Quick Fix Table For Cleaner MLA Reviews
Use this when a citation looks “almost right” but feels off.
| What Looks Wrong | Why It Happens | Fix That Usually Works |
|---|---|---|
| You listed the book’s author first | You treated the review like a summary of the book | Lead with the reviewer; the review is your source |
| Missing “Review of” | You copied an article template | Add “Review of Title” after the review title |
| No container name | You grabbed only the URL | Add the site, journal, or newspaper name in italics |
| URL is a long tracking link | You copied from the URL field after redirects | Use the clean page URL or a stable link when provided |
| In-text citation uses the book author | You named the book in your sentence | Use the reviewer’s last name in parentheses |
| Database review lacks the database name | You stopped after the journal info | Add the database as a second container, then DOI or stable URL |
| Title capitalization looks mixed | You pasted text with sentence case | Use MLA title case for titles; keep source spelling for names |
| Punctuation feels random | You blended MLA 8 and MLA 9 patterns | Rebuild the entry using the core elements order |
A Simple Workflow You Can Reuse
- Name what you’re holding. Write “Review” in your notes and paste the page or PDF title.
- Find the reviewer. Look near the headline, the byline, or the end of the piece.
- Identify the work reviewed. Copy its title and the creator role that fits it.
- Build the entry in pieces. Author → title → “Review of” details → container → date → pages/URL.
- Match your in-text citation. Use the reviewer’s last name, plus pages when present.
- Run a final scan. Italics on containers and long works, quotes on short titles, and no stray periods inside URLs.

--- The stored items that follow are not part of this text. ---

(* ===== verification/Lifecycle.v ===== *)
(** * Pausing, ending and superseding a session

    What the lifecycle phase of a session allows: a paused session takes no
    new work until it is resumed, an ended one never changes its work again,
    and one that planned a successor never runs again. *)

From S2P Require Import Prelude Errors Text Values Steps Definitions Interventions Instance.
From S2P Require Import Fold Rules Decide DecideTable DecideLineage Engine Sessions Machine.
From S2P Require Import Scenario.

(** What only new work moves: the state, its visit, the moves and the keys. *)
Definition frontier (i : CeremonyInstance) :=
  (current_state i, current_state_visit i, transitions i, idempotency_keys i).

Definition new_work_event (e : CeremonyEvent) : bool :=
  match e with
  | EvStepStarted _ | EvTransitionApplied _ | EvChildSpawnPlanned _ _ | EvInstanceImported _ => true
  | _ => false
  end.

Lemma apply_frontier_frame i e i' :
  apply i e = Ok i' → new_work_event e = false → frontier i' = frontier i.
Proof.
  intros He Hi. destruct (apply_ok_cases _ _ _ He) as [(w & p & -> & _ & ->)|Hw]; [done|].
  destruct e; try done; try (by destruct (Hw e)); injection He as <-; clear Hw Hi; frame_event.
Qed.

Definition child_event (e : CeremonyEvent) : bool :=
  match e with
  | EvChildSpawnPlanned _ _ | EvChildSpawnPlanAdopted _ _ _ | EvChildCompletionAccepted _ _
  | EvInstanceImported _ => true
  | _ => false
  end.

(** The phase that refuses work, and the events that end a session. *)
Definition refuses_work (i : CeremonyInstance) : Prop :=
  lc_phase (lifecycle_field i) ≠ Running.

Definition resume_event (e : CeremonyEvent) : bool :=
  match e with EvCeremonyResumed _ | EvInstanceImported _ => true | _ => false end.

Lemma apply_refuses i e i' :
  apply i e = Ok i' → resume_event e = false → refuses_work i → refuses_work i'.
Proof.
  unfold refuses_work. intros He Hi Hr.
  destruct (lifecycle_event e) eqn:Hl.
  - destruct e; try done; injection He as <-; done.
  - by rewrite (apply_lifecycle_frame _ _ _ He Hl).
Qed.

Lemma apply_all_refuses i es i' :
  apply_all i es = Ok i' → any resume_event es = false → refuses_work i → refuses_work i'.
Proof.
  revert i. induction es as [|e es IH]; intros i Hes; simpl in *; [by simplify_eq|].
  intros [He Hno]%orb_false_iff Hr. invert_ok Hes. eapply IH; eauto using apply_refuses.
Qed.

Lemma refuses_admits i : refuses_work i → admits_new_work i = false.
Proof.
  unfold refuses_work, admits_new_work, lifecycle_admits_new_work. intros Hr.
  destruct (lc_phase (lifecycle_field i)); rewrite ?andb_false_r; done.
Qed.

Section lifecycle.
Context {Hsha : Sha256} {Hclk : Clock} {Hser : EvidenceSerde}.
Context (d : CeremonyDefinition).

(** A session that admits no new work decides no event of new work. *)
Lemma decide_without_new_work i c es :
  admits_new_work i = false → decide i c d = Ok es → any new_work_event es = false.
Proof.
  intros Hadm Hd. destruct c; try (eapply decide_any; [exact Hd|by intros []]).
  - apply start_cases in Hd as (? & ? & ? & -> & []). congruence.
  - apply move_cases in Hd as (? & ? & ? & [] & ->). congruence.
  - simpl in Hd. unfold decide_plan_children, decide_new_child_plan, require_admits_new_work in Hd.
    rewrite Hadm in Hd. invert_ok Hd; done.
Qed.

(** A paused session takes no new work.  Whatever command it accepts
    before it is resumed, no step is claimed, no move is made, no child is
    planned, and it still admits no new work afterwards. *)
Theorem paused_session_takes_no_new_work i c i' :
  lc_phase (lifecycle_field i) = Paused →
  (∀ now, c ≠ CmdResumeCeremony now) →
  execute i c d = Ok i' →
  frontier i' = frontier i ∧ dom (child_groups i') = dom (child_groups i) ∧
  admits_new_work i' = false.
Proof.
  intros Hp Hc Hx. unfold execute in Hx. apply bind_Ok in Hx as (es & Hd & Ha).
  assert (refuses_work i) as Hr by (unfold refuses_work; by rewrite Hp).
  pose proof (decide_without_new_work _ _ _ (refuses_admits _ Hr) Hd) as Hnew.
  split_and!.
  - by eapply apply_all_frame; [apply apply_frontier_frame| |].
  - refine (apply_all_frame (λ i, dom (child_groups i)) new_work_event i es i' _ Ha Hnew).
    clear. intros i e i' He Hi.
    destruct (apply_ok_cases _ _ _ He) as [(w & p & -> & _ & ->)|Hw]; [done|].
    destruct (child_event e) eqn:Hch.
    + destruct e; try done; injection He as <-; unfold_apply;
        destruct (child_groups i !! _) eqn:Hl; try done; simpl; by rewrite dom_insert_lookup_L.
    + f_equal. destruct e; try done; try (by destruct (Hw e)); injection He as <-;
        clear Hw Hi Hch; frame_event.
  - apply refuses_admits. eapply apply_all_refuses; [exact Ha| |exact Hr].
    eapply decide_any; [exact Hd|]. intros e. destruct c, e; try done. by destruct (Hc now).
Qed.

(** ** An ended session *)

Lemma ended_work_events i c es :
  is_ended i = true → decide i c d = Ok es →
  any (λ e, work_event e || lifecycle_event e || completion_event e) es = false.
Proof.
  intros He Hd.
  assert (∀ c es, decide_apply_step_result i d c = Ok es → 
    any (λ e, work_event e || lifecycle_event e || completion_event e) es = false) as Hres.
  { intros c' es' [->|[(late & -> & _)|(? & ? & [] & _)]]%result_cases; try done.
    unfold decide_late_step_result in filed_on_time. rewrite He in filed_on_time. simpl in *.
    destruct (late_step_results i !! _); by invert_ok filed_on_time. }
  assert (admits_new_work i = false) as Hadm by (unfold admits_new_work; by rewrite He).
  destruct c; try (eapply decide_any; [exact Hd|by intros []]); simpl in Hd.
  - apply start_cases in Hd as (? & ? & ? & -> & []). congruence.
  - unfold decide_renew_step_lease, decide_new_renewal in Hd. rewrite He in Hd. by invert_ok Hd.
  - by eapply Hres.
  - apply receipt_cases in Hd as [->|(link & es' & -> & _ & Hr)]; [done|]. simpl. by eapply Hres.
  - apply move_cases in Hd as (? & ? & ? & [] & ->). congruence.
  - unfold decide_pause in Hd. rewrite He in Hd. by invert_ok Hd.
  - unfold decide_resume in Hd. rewrite He in Hd. by invert_ok Hd.
  - unfold decide_cancel in Hd. rewrite He in Hd. by invert_ok Hd.
  - unfold decide_enforce_deadlines in Hd. rewrite He in Hd. by invert_ok Hd.
Qed.

(** C33: an ended session is final.  Whatever command it still accepts, the
    state it stood in, its records, moves, keys and deadlines stay as they
    were, and it stays ended for the same reason. *)
Theorem ended_session_is_final i c i' :
  is_ended i = true → execute i c d = Ok i' →
  work i' = work i ∧ lifecycle i' = lifecycle i ∧ is_ended i' = true.
Proof.
  intros He Hx. unfold execute in Hx. apply bind_Ok in Hx as (es & Hd & Ha).
  pose proof (ended_work_events _ _ _ He Hd) as Hev. rewrite any_false in Hev.
  assert (work i' = work i) as Hw.
  { eapply apply_all_work_frame; [exact Ha|]. apply any_false. intros e Hin.
    by apply Hev, orb_false_iff in Hin as [[? ?]%orb_false_iff _]. }
  assert (lifecycle i' = lifecycle i) as Hl.
  { unfold lifecycle.
    rewrite (apply_all_frame lifecycle_field lifecycle_event i es i' apply_lifecycle_frame Ha),
      (apply_all_frame completed_at completion_event i es i' apply_completion_frame Ha); [done|..];
      apply any_false; intros e Hin;
      by apply Hev, orb_false_iff in Hin as [[? ?]%orb_false_iff ?]. }
  split_and!; [done|done|]. unfold is_ended. by rewrite Hl.
Qed.

(** ** A superseded session *)

Definition superseded_refuses (i : CeremonyInstance) : Prop :=
  is_superseded i = true → refuses_work i.

Lemma superseded_step i c es i' :
  superseded_refuses i → decide i c d = Ok es → apply_all i es = Ok i' → superseded_refuses i'.
Proof.
  unfold superseded_refuses, is_superseded. intros Hi Hd Ha.
  destruct (any succession_event es) eqn:Hsucc.
  - intros _. assert (∃ p, c = CmdPlanSuccessor p) as [p ->].
    { apply existsb_exists in Hsucc as (e & Hin%list_elem_of_In & He).
      pose proof (decide_emits _ _ _ _ Hd) as Hem.
      apply (proj1 (all_true _ _)) with (x := e) in Hem; [|done]. destruct c, e; try done; eauto. }
    simpl in Hd. unfold decide_plan_successor in Hd. invert_ok Hd.
    injection Ha as <-. unfold refuses_work. simpl.
    match goal with H : (lc_phase _ == Paused) = true |- _ => apply eqb_true_1 in H; by rewrite H end.
  - rewrite (apply_all_frame successor_plan succession_event i es i' apply_succession_frame Ha Hsucc).
    intros Hs. specialize (Hi Hs). eapply apply_all_refuses; [exact Ha| |exact Hi].
    destruct c; try (eapply decide_any; [exact Hd|by intros []]).
    simpl in Hd. unfold decide_resume, is_superseded in Hd. rewrite Hs in Hd. by invert_ok Hd.
Qed.

(** A session that planned its successor never runs again: it admits no
    new work in any later state, its plan stays the one it accepted, and a
    resume is refused. *)
Theorem superseded_session_never_runs_again es i plan :
  session d es i → successor_plan i = Some plan →
  admits_new_work i = false ∧
  (∀ now, is_ok (decide i (CmdResumeCeremony now) d) = false) ∧
  (∀ c i', execute i c d = Ok i' → successor_plan i' = Some plan).
Proof.
  intros Hs Hplan.
  assert (superseded_refuses i) as Hi.
  { clear Hplan. induction Hs as [id ctx bound lin account rcl now started i Ho Ha
      |id pub ctx succ plan' now es started i Hpub Hs Hh Ha
      |es i command es' i' _ IH _ Hd Ha]; [| |by eapply superseded_step].
    - unfold superseded_refuses, is_superseded.
      rewrite (apply_all_frame successor_plan succession_event _ _ _ apply_succession_frame Ha);
        [done|]. unfold opening_batch. simpl. by destruct (option_keep _ _).
    - unfold decide_start_successor in Hs. apply bind_Ok in Hs as (started' & Ho & Hs).
      injection Hs as <-. unfold superseded_refuses, is_superseded.
      rewrite (apply_all_frame successor_plan succession_event _ _ _ apply_succession_frame Ha);
        [done|]. simpl. by destruct (_ =? _)%nat. }
  assert (is_superseded i = true) as Hsup by (unfold is_superseded; by rewrite Hplan).
  split_and!; [by apply refuses_admits, Hi| |].
  - intros now. simpl. unfold decide_resume. rewrite Hsup.
    destruct (require_definition i d); [|done..]. simpl. by destruct (is_ended i).
  - intros c i' Hx. unfold execute in Hx. apply bind_Ok in Hx as (es' & Hd & Ha).
    rewrite (apply_all_frame successor_plan succession_event i es' i' apply_succession_frame Ha);
      [done|]. destruct c; try (eapply decide_any; [exact Hd|by intros []]).
    simpl in Hd. unfold decide_plan_successor in Hd. rewrite Hplan in Hd. by invert_ok Hd.
Qed.
End lifecycle.

(** ** The properties on the demonstration ceremony *)

(** The worker of a paused session may still file the result it was claimed for. *)
Lemma paused_session_takes_no_new_work_witness :
  ∃ i', execute paused (finish_cmd paused "plan" 2) demo = Ok i' ∧
    frontier i' = frontier paused ∧ dom (child_groups i') = dom (child_groups paused) ∧
    admits_new_work i' = false.
Proof.
  exists (after paused (finish_cmd paused "plan" 2)).
  assert (execute paused (finish_cmd paused "plan" 2) demo
          = Ok (after paused (finish_cmd paused "plan" 2))) as Hx by (vm_compute; reflexivity).
  split; [exact Hx|].
  refine (paused_session_takes_no_new_work demo paused _ _ _ _ Hx); [vm_compute; reflexivity|].
  discriminate.
Defined.

Lemma ended_session_is_final_witness :
  ∃ i', execute cancelled (finish_cmd cancelled "plan" 2) demo = Ok i' ∧
    size (late_step_results i') = 1%nat ∧
    work i' = work cancelled ∧ lifecycle i' = lifecycle cancelled ∧ is_ended i' = true.
Proof.
  exists (after cancelled (finish_cmd cancelled "plan" 2)).
  assert (execute cancelled (finish_cmd cancelled "plan" 2) demo
          = Ok (after cancelled (finish_cmd cancelled "plan" 2))) as Hx by (vm_compute; reflexivity).
  split; [exact Hx|]. split; [vm_compute; reflexivity|].
  refine (ended_session_is_final demo cancelled _ _ _ Hx). vm_compute. reflexivity.
Defined.

Lemma superseded_session_never_runs_again_witness :
  admits_new_work superseded = false ∧
  (∀ now, is_ok (decide superseded (CmdResumeCeremony now) demo) = false) ∧
  (∀ c i', execute superseded c demo = Ok i' → successor_plan i' = Some demo_succession).
Proof.
  refine (superseded_session_never_runs_again demo superseded_stream superseded demo_succession
    superseded_session _). vm_compute. reflexivity.
Defined.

Common MLA Review Examples With Realistic Details
These sample lines show how the parts fit. Swap in your own facts and keep the punctuation pattern.
Book Review In A Scholarly Journal
Lee, Min. “A Restless City On The Page.” Journal of Modern Fiction, vol. 18, no. 2, 2024, pp. 211–214.
Notice how each entry keeps the review as the main source. If you later cite the novel or film itself in your paper, it gets its own Works Cited entry, separate from the review.
Mini Checklist Before You Submit
- Reviewer leads the Works Cited entry, unless the review is unsigned
- “Review of” appears before the title of the work being judged
- Container name is italicized
- Date matches what the source shows; no guessing
- In-text citation points to the review entry, not the reviewed work
If you’re using a citation generator, treat it like a rough draft. You still need to proof the order and punctuation. A fast manual check against how to cite reviews in mla rules saves you from small errors that cost points.
When you practice a couple of entries, the pattern clicks. You’ll know what to grab from the page, and you’ll spot missing “Review of” lines in seconds in most classes. That’s the real win of learning how to cite reviews in mla.